==== Supplied material ====
(* ===== verification/MatchRefine.v ===== *)
(** The matching loop implements [match_queue].

    On a well-formed book in which the incoming order rests on its own side, the
    loop of [match_order] is defined, ends within its fuel, returns the trades of
    [match_queue] and leaves the opposite queue that [match_queue] leaves. *)

From stdpp Require Import base list gmap strings sorting.
From Stdlib Require Import ZArith Lia.
From S2P Require Import Prelude Machine StdMap Types ObjectPool OrderBook PriceTime.
From S2P Require Import BookInv BookOps MatchingEngine.

Open Scope Z_scope.

(** ** One match *)

(** The two orders of a match are different nodes: they are on different sides. *)
Lemma rests_opposite b buy nd nd' o o' :
  rests b buy nd o → rests b (negb buy) nd' o' → nd ≠ nd' ∧ id o ≠ id o'.
Proof.
  intros Hr Hr'. split.
  - intros ->. pose proof (rests_get _ _ _ _ Hr) as Hg. rewrite (rests_get _ _ _ _ Hr') in Hg.
    simplify_eq. pose proof (rests_side _ _ _ _ Hr). rewrite (rests_side _ _ _ _ Hr') in *.
    by destruct buy.
  - intros Hid. destruct (rests_inj b _ _ _ _ _ _ Hr Hr' Hid) as (_ & _ & ?).
    by destruct buy.
Qed.

(** An order that is not on a side is not touched by a replacement there. *)
Lemma replace_other_side b buy nd o o' :
  book_wf b → rests b buy nd o → id o' = id o →
  replace_order o' (side_orders (negb buy) b) = side_orders (negb buy) b.
Proof.
  intros Hwf Hr Hid. apply replace_absent. rewrite Hid.
  intros (x & Hx & (nd' & Hr')%elem_of_side_orders)%list_elem_of_fmap; [|done].
  by destruct (rests_opposite _ _ _ _ _ _ Hr Hr').
Qed.

Lemma dequeue_other_side b buy nd o :
  book_wf b → rests b buy nd o →
  dequeue (id o) (side_orders (negb buy) b) = side_orders (negb buy) b.
Proof.
  intros Hwf Hr. apply dequeue_absent.
  intros (x & Hx & (nd' & Hr')%elem_of_side_orders)%list_elem_of_fmap; [|done].
  by destruct (rests_opposite _ _ _ _ _ _ Hr Hr').
Qed.

Lemma execute_match_spec b buy ndi ndr inc r now :
  book_wf b → rests b buy ndi inc → rests b (negb buy) ndr r →
  0 ≤ remaining_qty inc < 2 ^ 32 → 0 ≤ remaining_qty r < 2 ^ 32 →
  let q := Z.min (remaining_qty inc) (remaining_qty r) in
  let inc' := set_remaining (remaining_qty inc - q) inc in
  let r' := set_remaining (remaining_qty r - q) r in
  ∃ P, let b' := set_pool P b in
    execute_match now (node_order ndi) (node_order ndr) b = Some (trade_of buy inc r q now, b') ∧
    book_wf b' ∧ rests b' buy ndi inc' ∧ rests b' (negb buy) ndr r' ∧
    side_orders buy b' = replace_order inc' (side_orders buy b) ∧
    side_orders (negb buy) b' = replace_order r' (side_orders (negb buy) b).
Proof.
  intros Hwf Hi Hr Hqi Hqr q inc' r'.
  destruct (rests_opposite _ _ _ _ _ _ Hi Hr) as [Hnd Hid].
  destruct (put_order_spec b buy ndi inc inc' Hwf Hi) as (P1 & Hput1 & Hwf1 & Hi1 & Hoth1 & Hso1);
    [by auto with exch|].
  assert (rests (set_pool P1 b) (negb buy) ndr r) as Hr1.
  { destruct Hr as (k & Hin & Hat). exists k. split; [done|].
    destruct Hat as (Hg & Hat). split; [|done]. rewrite <-Hg. apply Hoth1; [|done].
    apply elem_of_book_nodes. eauto. }
  destruct (put_order_spec _ _ ndr r r' Hwf1 Hr1) as (P2 & Hput2 & Hwf2 & Hr2 & Hoth2 & Hso2);
    [by auto with exch|].
  change (set_pool P2 (set_pool P1 b)) with (set_pool P2 b) in *.
  assert (rests (set_pool P2 b) buy ndi inc') as Hi2.
  { destruct Hi1 as (k & Hin & Hat). exists k. split; [done|].
    destruct Hat as (Hg & Hat). split; [|done]. rewrite <-Hg. apply Hoth2; [|done].
    apply elem_of_book_nodes. eauto. }
  exists P2. simpl. split_and!; try done.
  - unfold execute_match. rewrite (rests_get _ _ _ _ Hi). simpl.
    rewrite (rests_get _ _ _ _ Hr). simpl.
    rewrite (u32_small (remaining_qty inc - _)) by lia. fold q inc'. rewrite Hput1. simpl.
    rewrite (rests_get _ _ _ _ Hr1). simpl.
    rewrite (u32_small (remaining_qty r - _)) by lia. fold q r'. rewrite Hput2. simpl.
    rewrite (rests_get _ _ _ _ Hi2). simpl. rewrite (rests_get _ _ _ _ Hr2). simpl.
    pose proof (rests_side _ _ _ _ Hi) as Hs. rewrite Hs. by destruct buy.
  - rewrite Hso2, <-Hso1.
    pose proof (replace_other_side _ (negb buy) ndr r r' Hwf1 Hr1 eq_refl) as H.
    by rewrite negb_involutive in H.
  - by rewrite Hso2, Hso1, (replace_other_side b buy ndi inc).
Qed.

(** Writing [Filled] to an exhausted resting order and removing it. *)
Lemma fill_and_remove_spec b buy ndi ndr inc r :
  book_wf b → rests b buy ndi inc → rests b (negb buy) ndr r →
  ∃ b1 b', put_order (node_order ndr) (set_status Filled r) b = Some b1 ∧
    remove_order (node_order ndr) b1 = Some b' ∧
    book_wf b' ∧ rests b' buy ndi inc ∧ side_orders buy b' = side_orders buy b ∧
    side_orders (negb buy) b' = dequeue (id r) (side_orders (negb buy) b) ∧
    next_order_id_ b' = next_order_id_ b ∧ symbol_ b' = symbol_ b.
Proof.
  intros Hwf Hi Hr. destruct (rests_opposite _ _ _ _ _ _ Hi Hr) as [Hnd Hid].
  destruct (put_order_spec b _ ndr r (set_status Filled r) Hwf Hr)
    as (P & Hput & Hwf1 & Hr1 & Hoth & Hso1); [by auto with exch|].
  assert (rests (set_pool P b) buy ndi inc) as Hi1.
  { destruct Hi as (k & Hin & Hat). exists k. split; [done|].
    destruct Hat as (Hg & Hat). split; [|done]. rewrite <-Hg. apply Hoth; [|done].
    apply elem_of_book_nodes. eauto. }
  destruct (remove_order_spec _ _ _ _ Hwf1 Hr1) as (b' & Hrm & Hwf' & Hso & Hrest & ? & ?).
  exists (set_pool P b), b'. split_and!; try done.
  - by apply Hrest.
  - rewrite Hso, Hso1. pose proof (dequeue_replace (set_status Filled r)) as Hd. simpl in *.
    rewrite Hd. pose proof (dequeue_other_side b (negb buy) ndr r Hwf Hr) as Hdo.
    by rewrite negb_involutive in Hdo.
  - rewrite Hso, Hso1. apply (dequeue_replace (set_status Filled r)).
Qed.

Lemma replace_self b buy nd o :
  book_wf b → rests b buy nd o → replace_order o (side_orders buy b) = side_orders buy b.
Proof.
  intros Hwf Hr. unfold replace_order. rewrite <-(list_fmap_id (side_orders buy b)) at 2.
  apply list_fmap_ext. intros i x Hx%list_elem_of_lookup_2. simpl.
  case_decide as Hid; [|done]. apply (elem_of_side_orders b Hwf) in Hx as (nd' & Hr').
  by destruct (rests_inj b _ _ _ _ _ _ Hr' Hr Hid) as (_ & -> & _).
Qed.

(** The head of a queue occurs in it once. *)
Lemma head_once b buy r rest :
  book_wf b → side_orders buy b = r :: rest → id r ∉ id <$> rest.
Proof.
  intros Hwf Hs. pose proof (order_ids_NoDup b Hwf) as Hnd. rewrite fmap_app in Hnd.
  assert (NoDup (id <$> side_orders buy b)) as Hb.
  { apply NoDup_app in Hnd as (? & _ & ?). by destruct buy. }
  rewrite Hs in Hb. csimpl in Hb. by apply NoDup_cons in Hb as [? _].
Qed.

Lemma dequeue_head b buy r rest :
  book_wf b → side_orders buy b = r :: rest → dequeue (id r) (r :: rest) = rest.
Proof.
  intros Hwf Hs. apply (dequeue_mid r []); [apply not_elem_of_nil|by eapply head_once].
Qed.

Lemma replace_head b buy r r' rest :
  book_wf b → side_orders buy b = r :: rest → id r' = id r → replace_order r' (r :: rest) = r' :: rest.
Proof.
  intros Hwf Hs Hid. apply (replace_mid r r' []); [done|apply not_elem_of_nil|by eapply head_once].
Qed.

(** ** The loop *)

Lemma match_loop_spec b buy clock ndi inc fuel :
  book_wf b → rests b buy ndi inc → 0 ≤ remaining_qty inc < 2 ^ 32 →
  Forall live (side_orders (negb buy) b) →
  (length (side_orders (negb buy) b) + 1 < fuel)%nat →
  ∃ ts inc' opp' b',
    match_queue buy clock inc (side_orders (negb buy) b) = (ts, inc', opp') ∧
    match_loop fuel clock buy (node_order ndi) b = Some (ts, b') ∧
    book_wf b' ∧ rests b' buy ndi inc' ∧
    side_orders buy b' = replace_order inc' (side_orders buy b) ∧
    side_orders (negb buy) b' = opp' ∧
    next_order_id_ b' = next_order_id_ b ∧ symbol_ b' = symbol_ b.
Proof.
  revert b clock inc. induction fuel as [|fuel IH]; intros b clock inc Hwf Hi Hq Hlive Hfuel; [lia|].
  pose proof (replace_self b buy ndi inc Hwf Hi) as Hsame.
  cbn [match_loop]. run (rests_get _ _ _ _ Hi).
  assert ((if buy then best_ask_level b else best_bid_level b) = best_level (negb buy) b) as ->
    by (by destruct buy).
  pose proof (best_level_spec b (negb buy) Hwf) as Hbest.
  destruct (side_orders (negb buy) b) as [|r rest] eqn:Hopp.
  { rewrite Hbest. exists [], inc, [], b. simpl. split_and!; try done. by case_match. }
  destruct Hbest as (ndr & l & Hbest & Hr). cbn [match_queue].
  destruct (Z.gtb_spec (remaining_qty inc) 0) as [Hpos|Hpos]; simpl; cycle 1.
  { exists [], inc, (r :: rest), b. by split_and!. }
  rewrite Hbest. run (rests_get _ _ _ _ Hr).
  change (if buy then dgeb (price inc) (price r) else dleb (price inc) (price r))
    with (crosses buy (price inc) r).
  destruct (crosses buy (price inc) r) eqn:Hc; cycle 1.
  { exists [], inc, (r :: rest), b. by split_and!. }
  apply Forall_cons in Hlive as [Hlr Hlive]. unfold live in Hlr.
  destruct (execute_match_spec b buy ndi ndr inc r (clock O) Hwf Hi Hr) as
    (P & Hex & Hwf1 & Hi1 & Hr1 & Hso1 & Hopp1); [done|lia|].
  rewrite Hex. cbn [mbind option_bind]. run (rests_get _ _ _ _ Hr1).
  set (q := Z.min (remaining_qty inc) (remaining_qty r)) in *.
  set (inc1 := set_remaining (remaining_qty inc - q) inc) in *.
  unfold is_filled. cbn [remaining_qty set_remaining].
  destruct (Z.eqb_spec (remaining_qty r - q) 0) as [Hz|Hz].
  - destruct (fill_and_remove_spec _ buy ndi ndr _ _ Hwf1 Hi1 Hr1)
      as (b2 & b3 & Hput & Hrm & Hwf3 & Hi3 & Hso3 & Hopp3 & Hid3 & Hsym3).
    simpl in Hid3, Hsym3. run Hput. run Hrm.
    assert (side_orders (negb buy) b3 = rest) as Hrest.
    { rewrite Hopp3, Hopp1, Hopp.
      rewrite (dequeue_replace (set_remaining (remaining_qty r - q) r)).
      exact (dequeue_head b (negb buy) r rest Hwf Hopp). }
    destruct (IH b3 (λ n, clock (S n)) inc1 Hwf3 Hi3)
      as (ts & inc' & opp' & b' & Hmq & Hml & Hwf' & Hi' & Hso' & Hopp' & ? & ?).
    { simpl. lia. } { by rewrite Hrest. } { rewrite Hrest. simpl in Hfuel. lia. }
    rewrite Hrest in Hmq. rewrite Hmq. run Hml.
    eexists _, inc', opp', b'. split_and!; try done; [|congruence..].
    rewrite Hso', Hso3, Hso1. apply replace_twice.
    apply match_incoming in Hmq; [|done|simpl; lia]. by rewrite Hmq.
  - cbn [mbind option_bind]. destruct fuel as [|fuel]; [simpl in Hfuel; lia|].
    cbn [match_loop]. run (rests_get _ _ _ _ Hi1).
    assert (remaining_qty inc1 >? 0 = false) as -> by (simpl; lia).
    cbn [mbind option_bind]. eexists _, inc1, _, _. split_and!; try done.
    rewrite Hopp1, Hopp. by apply (replace_head b (negb buy)).
Qed.

(** Once the loop has enough fuel, more fuel changes nothing. *)
Lemma match_loop_mono n m clock buy ptr b r :
  match_loop n clock buy ptr b = Some r → (n ≤ m)%nat → match_loop m clock buy ptr b = Some r.
Proof.
  revert m clock b r. induction n as [|n IH]; intros m clock b r; [done|].
  destruct m as [|m]; [lia|]. intros H Hle. cbn [match_loop] in *.
  destruct (get_order ptr b) as [inc|]; simpl in *; [|done].
  destruct (remaining_qty inc >? 0); [|done].
  destruct (if buy then best_ask_level b else best_bid_level b) as [[|front l]|]; try done.
  destruct (get_order (node_order front) b) as [res|]; simpl in *; [|done].
  destruct (if buy then _ else _); [|done].
  destruct (execute_match _ _ _ _) as [[tr b1]|]; simpl in *; [|done].
  destruct (get_order (node_order front) b1) as [res1|]; simpl in *; [|done].
  destruct (if is_filled res1 then _ else _) as [b2|]; simpl in *; [|done].
  destruct (match_loop n _ _ _ b2) as [[ts b3]|] eqn:Hl; simpl in *; [|done].
  rewrite (IH m _ _ _ Hl) by lia. done.
Qed.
====
• Directions:
Each line of the material with the word "eapply" in it should be listed.

• Exercise output:
  intros Hwf Hs. apply (dequeue_mid r []); [apply not_elem_of_nil|by eapply head_once].
  intros Hwf Hs Hid. apply (replace_mid r r' []); [done|apply not_elem_of_nil|by eapply head_once].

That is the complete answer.